The mitochondrial membrane potential (ΔΨ m ) is an important indicator of the energetic state of both the mitochondria and the cells. To develop a sensitive, convenient, and rapid method for the measurement of ΔΨ m , we carried out cell fluorescence assays using the Agilent 2100 bioanalyzer system which, unlike the conventional flow cytometry, is based on microfluidic technology employing fluorescence detection with a 3,3'‐dihexyloxacarbocyanine iodide (DiOC 6 (3)) fluorescent probe. The use of DiOC 6 (3) in the fluorometer was shown to be feasible for monitoring variations in ΔΨ m in the mitochondria isolated from rat liver and treated with rotenone, succinate, ADP, and carbonylcyanide‐ p ‐trifluoromethoxyphenylhydrazone (FCCP). Flow cytometry analysis showed severe reduction of fluorescence intensity in Jurkat cells after treatment with 1.0 and 10 μ M FCCP. However, fluorescence microscopy demonstrated obvious accumulation of fluorescence in the mitochondria and induction of diffuse cytoplasmic fluorescence not localized to the mitochondria in these cells.
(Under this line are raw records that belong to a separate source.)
(** [torch.nn.Embedding.forward] on a [(b, t)] tensor of token ids: the
    rows of the weight selected by the ids, with the index check of
    [index_select]. *)
Definition Embedding_forward (self : Module) (idx : list (list Z)) : Result Tensor :=
  weight ← get_parameter self "weight";
  w ← as_T2 (data weight);
  T3 <$> out_of_range (T2 w) (mapM (fun ids => select ids w) idx).

(** [for block in blocks: x = block(x, cos, sin, mask, input_pos)], returning
    the blocks as the loop leaves them. *)
Fixpoint run_blocks (blocks : list (string * Module)) (x cos sin : Tensor)
    (mask : option Tensor) (input_pos : option (list Z))
  : Result Tensor * list (string * Module) :=
  match blocks with
  | [] => (Ok x, [])
  | (k, block) :: rest =>
      match Block_forward block x cos sin mask input_pos with
      | (Ok x', block') =>
          let '(r, rest') := run_blocks rest x' cos sin mask input_pos in
          (r, (k, block') :: rest')
      | (Raise e, block') => (Raise e, (k, block') :: rest)
      end
  end.

(** The effect of the block loop on [self.transformer.h]. *)
Definition with_blocks (self : Module) (blocks : list (string * Module)) : Module :=
  match get_child self "transformer" with
  | Ok transformer =>
      match get_child transformer "h" with
      | Ok (Mod c ps bs ats _) =>
          set_child self "transformer" (set_child transformer "h" (Mod c ps bs ats blocks))
      | Raise _ => self
      end
  | Raise _ => self
  end.

(** [GPT.forward] in three consecutive parts. First the guards: the length
    check and the selection of the rope cache and mask. *)
Definition GPT_forward_guards (idx : list (list Z)) (input_pos : option (list Z))
  : Fwd (Tensor * Tensor * option Tensor) :=
  let T := size1 idx in
  max_seq_length ← reading (fun self =>
    a ← get_attr self "max_seq_length";
    match a with ANat n => Ok n | _ => Raise AttributeError end);
  if max_seq_length <? T then pure (Raise ValueError)
  else
    match input_pos with
    | Some pos => (* use the kv cache *)
        cos ← reading (fun self => c ← get_buffer self "cos"; index_select 0 c pos);
        sin ← reading (fun self => s ← get_buffer self "sin"; index_select 0 s pos);
        mask_cache ← reading (fun self => get_attr self "mask_cache");
        match mask_cache with
        | ANone => pure (Raise TypeError)
        | ATensor mask_cache =>
            mask ← pure (index_select 2 mask_cache pos);
            mret (cos, sin, Some mask)
        | _ => pure (Raise AttributeError)
        end
    | None =>
        cos ← reading (fun self => c ← get_buffer self "cos"; Ok (take_rows T c));
        sin ← reading (fun self => s ← get_buffer self "sin"; Ok (take_rows T s));
        mret (cos, sin, None)
    end.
The dose response range of DiOC 6 (3) in the Agilent 2100 bioanalyzer system for yielding sufficient fluorescence intensity in the mitochondria of the cells was 20 nm‐2.0 μ M . Furthermore, significant reduction of fluorescence intensity in the cells stained with 2.0 μ M DiOC 6 (3) was observed after treatment with 10 μ M FCCP for 30 min. These results indicate that the Agilent 2100 bioanalyzer is potentially useful for monitoring ΔΨ m in cell assays.